Moving from WordPress to 11ty
I have been using WordPress for a long time for my personal website. But these days, I love writing and taking notes inside VS Code so thought to move my personal blog from WordPress to the 11ty SSG.
The issue was, I had over 130 blog posts and manually converting them to Markdown and moving them to 11ty wasn't possible. But... I finally got it working, and you're reading this blog post on my new 11ty blog.
So... let me explain the entire process from the start. Here's a video that I recorded:
You can continue below, if you prefer to read instead.

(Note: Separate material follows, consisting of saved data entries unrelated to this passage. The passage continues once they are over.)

(* ===== verification/Prelude.v ===== *)
(** * DebianForm verification library

    DebianForm ([src/], Go) manages Debian hosts from HCL files.  A run goes
    through these parts:

    - the parser turns HCL into configuration values ([internal/core/parser]);
    - merge overlays profiles and hosts and builds the specification of each
      host ([internal/core/merge]; types in [internal/core/ir]);
    - graph turns the specifications into resource nodes and operations with
      dependencies, and schedules them in waves ([internal/core/graph]);
    - state is what a host recorded of earlier runs, with the moves that rename
      recorded resources ([internal/core/state]);
    - engine compares graph, state and the observed host, produces a plan, and
      applies it wave by wave through a provider, recording each result through
      a backend, under a lock per host ([internal/core/engine]);
    - plan is the reviewable form of a plan ([internal/core/plan]).

    ** Layout

    Foundations.
    - [Prelude]: results ([(T, error)]), Go strings, sorting by a boolean order,
      order-preserving deduplication, machine integers, the state-and-error
      monad [M].
    - [Sha256], [GoValue], [GoStrings]: SHA-256; the dynamic values stored under
      [any] with their JSON text; [strings], [path/filepath], [strconv.Atoi] and
      facts on [strconv.Quote].
    - [IR], [HostIR]: [ir/types.go] and [ir/platform.go]; [HostIR] is the
      specification of a host, every record field for field.

    Configuration.
    - [Values]: [parser/value.go].  [InputType], [InputTypeProps]: the types of variables and inputs and the two copies of
      the normalization of values to them ([parser/input_type.go],
      [parser/variable.go], [merge/merge_components.go]).
    - [Variables], [VariableProps]: [resolveVariableValues] of [parser/parse.go]
      with its parsers, and [componentInputValues] of
      [merge/merge_components.go].
    - [Hcl]: the class [HCL], all that the parser uses of the hcl and cty
      libraries, with the syntax trees it reads, and on top of it [parser/eval.go]
      and the conversions of [parser/value.go]; [Toy] is a small instance for
      examples.
    - [Parse]: the readers of blocks of hosts, profiles and component bodies and
      the validators of their shape ([parser/parse.go]); [ParseProps]: the two
      agree.
    - [Locals]: [parser/locals.go] and what the evaluation of locals computes.
    - [ParseConfig]: variables, inputs and types ([parser/input_type.go]), scripts,
      artifacts, components, profiles, hosts and moved blocks as they are read.
      [ParseFiles]: [ParseFilesWithOptions], [parser/validation.go], variable
      files, and the properties of whole configurations.
    - [MovedDecl]: the checks of [parser/moved.go], followed
      into the moves of a state.
    - [Merge], [MergeProps]: [merge/merge_values.go],
      [merge/merge_profiles.go], the loop over a host's imports and
      [movedSpecs] of [merge/merge.go].
    - [Fields]: the field readers of [merge/merge_fields.go].
    - [HostSpecs]: the builders of files, secrets, directories, users, groups,
      packages, kernel, system, services, APT and nftables sections
      ([merge_files.go], [merge_users.go], ...); [SystemdSpecs], [NetworkdSpecs]:
      [merge_systemd.go]; [DockerSpecs]: [merge_docker.go]; [HostBuild]:
      [buildHostSpec] and [applyHostFacts] ([merge_host.go]);
      [ComponentSpecs]: scripts, artifacts, bodies and instances of components
      ([merge_components.go], [merge_scripts.go]).  A builder runs in the error
      monad [S], reads its value through [rd], and takes [os.ReadFile] as a
      parameter.
    - [HostBuildUnits], [HostBuildProps], [ComponentProps]: what a built section,
      host, Docker specification and component guarantee; one lemma per builder,
      proved with the tactics [spec_inv] and [from_section].
    - [UnitFileProps]: a reference reader of unit files, and the text the
      builders render read back.
    - [HostValidation], [HostValidationProps]: [merge_validation.go] against the
      declarative claims of a host on paths, packages and names.
    - [Dependencies], [DependencyProps]: [merge/resource_dependencies.go],
      followed into the graph.
    - [Assertions]: the view of a host that conditions read, assertions and the
      validations of variables and inputs ([assert.go],
      [component_input_validation.go]).  [Compile], [CompileProps]:
      [CompileWithOptions] of [merge.go], with [merge_variables.go] and
      [merge_scripts.go].

    Graph.
    - [Graph]: the data of [graph/graph.go] and [graph/graph_dependencies.go].
    - [GraphHelpers] ([graph_helpers.go], [graph_files.go], [graph_apt.go],
      [graph_nftables.go], [graph_components.go]), [GraphSystemd]
      ([graph_systemd.go], [graph_networkd_activation.go]), [GraphDocker]
      ([graph_docker.go]): the node builders.
    - [GraphHost]: [compileHost] of [graph_host.go], section by section, each
      written once for a [scope] (the host or one of its components);
      [GraphCompile]: [Compile] of [graph.go], and a host that compiles to 36
      nodes and 15 operations.
    - [GraphClosed], [GraphClosedLate]: one walk over all sections in dependency order, for any set of addresses closed
      under dependencies; [GraphCompileProps] instantiates it twice (the declared
      addresses, the well-founded ones); [GraphSensitive]: what builders show of
      sensitive content.
    - [Schedule] (definitions) and [ScheduleGraph], [ScheduleProps]:
      [graph/schedule.go].

    State.
    - [State]: [state/state.go].  [Moves] (definitions) and [MovesProps]:
      [state/moved.go].

    Engine.
    - [Engine]: data, [Compare], steps, orphans, operations and summaries of
      [engine/engine.go] and [engine/provider_values.go].
    - [Execute]: execution waves, item execution, commits, the wave runner; the
      classes [Backend] and [Provider] are the Go interfaces.  [ExecuteLemmas],
      [ExecuteRun], [ExecuteWaves]: its lemmas and invariants.
    - [Run]: [Engine.Plan], [Check], [Apply], state preparation, locks.
    - [Memory]: the in-memory backend and provider of [engine/memory.go], as
      instances of the two classes that satisfy their laws.
    - [EngineProps], [ExecuteProps]: properties of planning and
      of whole runs, and the bound on the steps of a wave.
    - [Lease], [LeaseProps]: the lock scripts of [engine/ssh_backend.go].

    Hosts.
    - [Remote]: the class [Runner], the Go interface through which commands reach
      a host; [shellQuote], with a reader of POSIX shell words to prove it
      against; the discovery of facts ([facts.go]).  [Base64]: its encoding and
      strict decoding.
    - [Ssh]: what [engine/ssh.go] computes around its processes, and the slot of
      the first connection as a step relation over the callers of the runner.
    - [NativeFiles], [NativeHost], [NativeApps]: plan and apply of each kind of
      resource of [engine/provider_*.go], from files to Compose projects; a plan
      is a script and a function of its output, an apply is a script.
    - [Native]: [NativeProvider] ([provider.go], [provider_operations.go],
      [provider_networkd_preflight.go], [bulk_plan.go]); any [Runner] makes the
      [Provider] that the engine runs on ([native_provider]).
    - [BulkProps], [NativeProps]: one script for all plans of a host against one
      script for each; what is applied is found again; what a script operation
      sends.

    Plan.
    - [Diff], [DiffProps]: [plan/diff.go].  [Document], [DocumentProps]:
      [plan/plan.go] and [Plan.Document].

    ** What the theorems show

    - Locks: at most one holder at a time, under crashes of scripts and holders,
      lease expiry and recovery ([lease_exclusive], [lease_recovers],
      [lease_protects], [renewal_in_time]); an apply releases every lock it took
      and changes nothing while another process holds one
      ([Apply_releases_locks], [Apply_excluded], [Apply_rejected]).
    - Execution: over every interleaving of a wave's items, the recorded state
      is that of the items that succeeded, dependents of a failure are not run,
      and the waves contain each step of the plan once, after what it depends on
      ([run_waves_commits], [run_waves_blocks], [executionWaves_spec],
      [orphanExecutionWaves_spec]); a wave of n items ends after at most 2n
      steps with a result for each ([wave_terminates]).
    - Reading: an accepted configuration is exactly what its blocks declare, one
      entry per block and name, the order of the files is irrelevant unless a
      local is defined twice, and reading always ends
      ([ParseFilesWithOptions_spec], [ParseFilesWithOptions_order],
      [ParseFilesWithOptions_terminates]); the locals are the only solution of
      their equations and the pass before the variables agrees with the final one
      ([evaluateLocals_spec], [evaluateStaticLocals_spec]); a component body whose
      shape is accepted fails only for what its expressions mean
      ([ValidateComponentBodyShape_spec]).
    - Building: every accepted host and component is well formed
      ([CompileWithOptions_wf]), which is what host validation relies on; a
      program is, host by host, what the meaning of its imports declares, and a
      filter selects among the same hosts ([CompileWithOptions_spec],
      [CompileWithOptions_filter]); the two copies of the validation of variables
      agree ([validateVariableValues_parsed]); validation accepts exactly the hosts whose claims on
      paths and names do not collide ([validateHostSpec_spec]); a rendered
      service unit and a networkd file read back as what was declared, so no
      value can add a section or a directive
      ([renderSystemdServiceUnit_reads_back], [networkdNetDevSpec_reads_back]);
      detected facts are merged exactly when the target is supported and the
      declaration agrees ([applyHostFacts_spec]).
    - Compilation: the graph of a host has no dangling or foreign dependency or
      trigger and is sorted; without [depends_on] the scheduler accepts it unless
      two addresses collide; sensitive content never enters the attributes of a
      node ([compileHost_closed], [Compile_accepts],
      [compileHost_hides_content]).
    - Scheduling: validation accepts exactly the acyclic graphs with distinct
      known addresses, its error names a cycle, the waves are a layering of the
      graph ([Validate_spec], [Validate_cycle], [scheduleWaves_spec],
      [ActiveWavesWithAliases_spec], [TopologicalSort_spec]).
    - Planning: protected resources are never destroyed, nothing recorded is
      forgotten by a plan, operations run exactly when triggered, comparison and
      convergence ([Plan_prevent_destroy], [assemble_plan_complete],
      [operationSteps_spec], [Compare_noop], [apply_then_plan_noop]).
    - Moves: accepted declarations, idempotence, conservation of resources,
      closed dependencies, digests ([validateAndOrderMoves_spec],
      [ResolveMoves_idempotent], [ResolveMoves_conserves], ...).
    - Hosts: planning a host with one script makes the plans of its nodes one by
      one ([PlanHost_planHostLegacy]); an applied file is in sync at the next
      plan ([file_converges]); commands and scripts of operations are read by a
      shell as they were declared ([operation_commands_read]); a host that
      Netplan owns is not planned ([plan_needs_native_networkd]); one ssh process
      authenticates before others start, and no caller that waits is forgotten
      ([initial_auth_exclusive], [initial_auth_progress]).
    - Plan documents: secrets do not reach a document, diffs are complete and
      correct patches, summaries and delete diagnostics ([plan_Document_hides],
      [BuildDiff_hides], [BuildDiff_children], [textHunks_spec], ...).
    - Configuration: [Merge] implements declarative overlay rules, resolving
      imports with a cache and marks computes the cache-free meaning of an import
      list and reports real cycles ([Merge_spec], [mergeHost_spec]);
      [depends_on] entries become exactly the edges they name
      ([explicit_dependencies_spec]).
    - Variables, inputs, moved blocks: a normalized value has the declared type
      and the two copies of the routine agree ([normalizeValueForType_typed],
      [normalize_copies_agree]); every declared variable and input gets a value
      of its type or an error names why ([resolveVariableValues_spec],
      [componentInputValues_spec]); moved blocks are accepted exactly when they
      are chains, and those accepted are accepted again by the state
      ([validateAndSortMoved_spec], [configured_moves_accepted]).
    - Findings: [Merge_drops_list_marks], [moved_change_action_pending] and
      [DesiredDigest_reload_summary] state behaviour that looks unintended.

    ** Conventions

    - A formatted error is a constructor with the values it prints.  Where the
      code ranges over a Go map and the order shows in the result, the order is
      a parameter ([range_keys] in [GraphHost], which may differ from one
      networkd network to the next, and [AttrOrder] for the attributes of a
      body); elsewhere the loops visit the keys in sorted order, which the
      code does too or which cannot be seen in the result.
    - A nil map or slice is the empty one, except where [any] distinguishes them
      ([GNil], [GNilStrs]).  Strings are byte strings; JSON texts assume valid
      UTF-8.  A missing map entry reads as the zero value.
    - Errors keep the state they happened in: [M E W A] returns the world on
      both exits.
    - Time is a parameter ([now]); time in leases is in nanoseconds, as Z.
    - Recursion that is not structural has fuel: the depth-first search and the
      chains of moves use one more than the number of entries, each call visiting
      a new one ([Validate_spec], [validateAndOrderMoves_spec] include that the
      fuel suffices); the wave loops one more than the number of entries, each
      round emitting one; expressions, values and types the size of their tree,
      which the laws [HCLSizes] make decrease, and the locals one more than the
      number of definitions ([ParseFilesWithOptions_terminates]); diffs the size of both values ([buildDiffNode_fuel]);
      profiles the number of profiles, each call marking a new one
      ([mergeHost_spec]: never [DepthExceeded]).
    - Goroutines of a wave are a step relation over their atomic actions
      ([wave_step]); semaphores and contexts only restrict it, and a cancelled
      item is a step of its own ([ws_cancelled]).  Hosts are planned one after
      the other: their computations share nothing but the backend.

    ** Not modelled

    - The hcl and cty libraries, which are not part of the repository: parsing
      files and evaluating an expression to a cty value are fields of the class
      [HCL] or parameters.  The functions that expressions call are inside that
      evaluation; those for validations are modelled beside it, [jsonencode],
      [file], [templatefile] and [toset] are not.
    - What happens on a host: a script is a text for the [Runner], whose answers
      the properties constrain by hypotheses; ssh processes and the files of the
      SSH runner.  JSON decoding ([json.Unmarshal]) and [os.ReadFile] are
      parameters.
    - Terminal output, progress, the debug runner, the command line. *)
From Stdlib Require Export ZArith Ascii Lia.
From stdpp Require Export base tactics strings list gmap sorting pretty.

1. Started with a 11ty starter
Initially, I thought of building the site from the scratch, but later I decided to use the official 11ty starter. I chose the starter theme and didn't build from scratch because it has a lot of featured already built-in, such as:
- Tags system
- XML sitemap
- RSS feed
- Image optimization
- Better navigation
- Fast loading, etc.
If I started from the scratch then it would have taken a lot more time than it did to customize the starter theme as per my requirements.
2. Customizing the starter theme
Once the theme was finalized, I started customizing and tweaking a few things in the theme. I didn't change a lot of things, though. In fact, let me explain what customizations I did.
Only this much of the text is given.